#### [TASK REQUIREMENTS]
Reading the listing below, count the lines that contain the word "Henc" and give that count alone.
-----
(* ===== verification/DeviceProofs.v ===== *)
(** * Requests on devices are answered and leave the device map as it was *)

From S2P Require Import Prelude CLib CFloat HashMap Parson ParsonText DevTypes EdgexRest EdgexRestProofs IotData.
From S2P Require Import Transform Readings CmdInfo Values AutoEvent DevMap DevMapProofs Device.
From Stdlib Require Import Ascii.
Local Open Scope Z_scope.

(** ** The reply for all devices *)

Definition json_bytes (js : list string) : list (list Z) := map bytes_of js.

Fixpoint comma_separated (l : list (list Z)) : list Z :=
  match l with [] => [] | [x] => x | x :: l' => x ++ 44 :: comma_separated l' end.

(** The replies are put into the buffer one after the other. *)
Definition add_replies (b : abuf) (es : list edgex_event_cooked) : res abuf :=
  foldl (fun b e => b ← b; add_reply b e) (Ret b) es.

Definition buf_ok (b : abuf) : Prop := Z.of_nat (length (ab_bytes b)) = ab_size b - 2.

Lemma buf_strcat_ok size bytes s :
  Z.of_nat (length bytes + length s) < size -> buf_strcat size true bytes s = Ret (bytes ++ s).
Proof.
  intros H. unfold buf_strcat. rewrite length_app. cbn [andb]. by rewrite (proj2 (Z.ltb_lt _ _)).
Qed.

Lemma add_reply_json b j :
  buf_ok b -> ab_nul b = true ->
  add_reply b (CookedJSON (Some j))
  = Ret (MkBuf (ab_bytes b ++ (if Nat.eqb (ab_count b) 0 then [] else [44]) ++ bytes_of j) true
           (ab_size b + (Z.of_nat (length (bytes_of j)) + (if Nat.eqb (ab_count b) 0 then 0 else 1))) JSON
           (S (ab_count b))).
Proof.
  unfold buf_ok. intros Hb Hn. cbn [add_reply deref]. rewrite res_bind_ret, Hn.
  destruct (Nat.eqb (ab_count b) 0).
  - rewrite res_bind_ret, buf_strcat_ok by lia. by rewrite res_bind_ret.
  - rewrite buf_strcat_ok by (cbn; lia). rewrite res_bind_ret, buf_strcat_ok by (rewrite length_app; cbn; lia).
    rewrite res_bind_ret. by rewrite <-app_assoc.
Qed.

Lemma add_replies_cons b e es b' : add_reply b e = Ret b' -> add_replies b (e :: es) = add_replies b' es.
Proof. intros H. unfold add_replies. cbn [foldl]. by rewrite res_bind_ret, H. Qed.

Lemma add_replies_json b js :
  buf_ok b -> ab_nul b = true -> (0 < ab_count b)%nat ->
  exists b', add_replies b (map (fun j => CookedJSON (Some j)) js) = Ret b' /\ buf_ok b' /\ ab_nul b' = true /\
    ab_enc b' = (match js with [] => ab_enc b | _ => JSON end) /\
    ab_bytes b' = ab_bytes b ++ concat (map (fun j => 44 :: bytes_of j) js).
Proof.
  revert b. induction js as [|j js IH]; intros b Hb Hn Hc.
  { exists b. cbn. rewrite app_nil_r. by split_and!. }
  cbn [map concat]. pose proof (add_reply_json b j Hb Hn) as Hadd. rewrite (add_replies_cons _ _ _ _ Hadd).
  destruct (ab_count b) as [|c] eqn:Ec; [lia|]. cbn [Nat.eqb] in *.
  destruct (IH (MkBuf (ab_bytes b ++ [44] ++ bytes_of j) true
    (ab_size b + (Z.of_nat (length (bytes_of j)) + 1)) JSON (S (S c)))) as (b' & Hb' & Hok & Hnul & Henc & Hbytes);
    [unfold buf_ok in *; cbn; rewrite length_app; cbn; lia|done|cbn; lia|].
  exists b'. split_and!; try done; [rewrite Henc; by destruct js|]. rewrite Hbytes. cbn. by rewrite <-app_assoc.
Qed.

Lemma comma_concat x l : comma_separated (x :: l) = x ++ concat (map (cons 44) l).
Proof.
  revert x. induction l as [|y l IH]; intros x; [by cbn; rewrite app_nil_r|].
  change (comma_separated (x :: y :: l)) with (x ++ 44 :: comma_separated (y :: l)). by rewrite IH.
Qed.

(** The reply to a command for all devices whose events are JSON is a JSON array
    of them, in a buffer that is large enough at every step. *)
Theorem all_json_reply (js : list string) :
  exists b, add_replies start_buf (map (fun j => CookedJSON (Some j)) js) = Ret b /\
    finish_reply b = Ret (MkReply ([91] ++ comma_separated (json_bytes js) ++ [93]) CONTENT_JSON).
Proof.
  destruct js as [|j js]; [by eexists|]. cbn [map].
  rewrite (add_replies_cons _ _ _ _ (add_reply_json start_buf j eq_refl eq_refl)). cbn [start_buf ab_bytes ab_size ab_count Nat.eqb].
  destruct (add_replies_json (MkBuf (91 :: bytes_of j) true (3 + (Z.of_nat (length (bytes_of j)) + 0)) JSON 1) js)
    as (b & Hb & Hok & Hnul & Henc & Hbytes); [unfold buf_ok; cbn [ab_bytes ab_size length]; lia|done|cbn; lia|].
  exists b. split; [exact Hb|]. unfold finish_reply. rewrite Henc. cbn [ab_enc].
  assert (match js with [] => JSON | _ => JSON end = JSON) as -> by (by destruct js).
  rewrite Hnul. unfold buf_ok in Hok. rewrite buf_strcat_ok by (cbn; lia). rewrite res_bind_ret, Hbytes.
  unfold json_bytes. cbn [map ab_bytes]. rewrite comma_concat, map_map. cbn [app]. by rewrite <-!app_assoc.
Qed.

Lemma add_replies_cbor b ds :
  buf_ok b -> (0 < ab_count b)%nat ->
  exists b', add_replies b (map CookedCBOR ds) = Ret b' /\ buf_ok b' /\
    ab_enc b' = (match ds with [] => ab_enc b | _ => CBOR end) /\ ab_bytes b' = ab_bytes b ++ concat ds.
Proof.
  revert b. induction ds as [|d ds IH]; intros b Hb Hc.
  { exists b. cbn. rewrite app_nil_r. by split_and!. }
  destruct (ab_count b) as [|c] eqn:Ec; [lia|]. unfold buf_ok in Hb.
  assert (add_reply b (CookedCBOR d)
          = Ret (MkBuf (ab_bytes b ++ d) false (ab_size b + Z.of_nat (length d)) CBOR (S (S c)))) as Hadd.
  { cbn [add_reply]. rewrite Ec. cbn [Nat.eqb]. by rewrite take_ge by lia. }
  cbn [map concat]. rewrite (add_replies_cons _ _ _ _ Hadd).
  destruct (IH (MkBuf (ab_bytes b ++ d) false (ab_size b + Z.of_nat (length d)) CBOR (S (S c))))
    as (b' & Hb' & Hok & Henc & Hbytes); [unfold buf_ok; cbn; rewrite length_app; lia|cbn; lia|].
  exists b'. split_and!; try done; [rewrite Henc; by destruct ds|]. rewrite Hbytes. cbn. by rewrite <-app_assoc.
Qed.

(** When the events are CBOR the reply is the events between the bytes FC and FF.
    FF ends an array of indefinite length, which FC does not start. *)
Theorem all_cbor_reply (d : list Z) (ds : list (list Z)) :
  exists b, add_replies start_buf (map CookedCBOR (d :: ds)) = Ret b /\
    finish_reply b = Ret (MkReply ([252] ++ concat (d :: ds) ++ [255]) CONTENT_CBOR).
Proof.
  cbn [map]. rewrite (add_replies_cons start_buf (CookedCBOR d) _
    (MkBuf (252 :: d) false (3 + Z.of_nat (length d)) CBOR 1) eq_refl).
  destruct (add_replies_cbor (MkBuf (252 :: d) false (3 + Z.of_nat (length d)) CBOR 1) ds)
    as (b & Hb & Hok & Henc & Hbytes); [unfold buf_ok; cbn; lia|cbn; lia|].
  exists b. split; [exact Hb|]. unfold finish_reply. rewrite Henc. cbn [ab_enc].
  assert (match ds with [] => CBOR | _ => CBOR end = CBOR) as -> by (by destruct ds).
  unfold buf_ok in Hok. rewrite take_ge by lia. by rewrite Hbytes.
Qed.

(** A JSON event after a CBOR one is appended with string functions to a buffer that
    holds no string. *)
Lemma mixed_reply_crashes (d : list Z) (j : string) :
  add_replies start_buf [CookedCBOR d; CookedJSON (Some j)] = Crash.
Proof. reflexivity. Qed.

(** ** Requests *)

Section requests.
  Context {M : Type -> Type} `{SM : StringMap M} `{D : IotData} `{C : Cbor}.
  Variables (powl : spec_float -> spec_float -> spec_float) (logl : spec_float -> spec_float).
  Variable (impl : Type).
  Variables (gethandler : impl -> string -> devsdk_protocols -> list cmdreq -> devsdk_nvpairs ->
                          impl * option (list devsdk_commandresult) * option iot_data_t)
            (puthandler : impl -> string -> devsdk_protocols -> list cmdreq -> list iot_data_t ->
                          impl * bool * option iot_data_t).
  Variable (iot_time_nsecs : nat -> Z).
  Variable (config : device_config).

  Abbreviation world := (world (M := M) impl).
  Abbreviation run_one := (runOne powl logl impl gethandler puthandler iot_time_nsecs config).
  Abbreviation one_command := (oneCommand powl logl impl gethandler puthandler iot_time_nsecs config).
  Abbreviation all_command := (allCommand powl logl impl gethandler puthandler iot_time_nsecs config).
  Abbreviation handler := (edgex_device_handler_device powl logl impl gethandler puthandler iot_time_nsecs config).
-----
#### [OUTPUT OF THE TASK]
8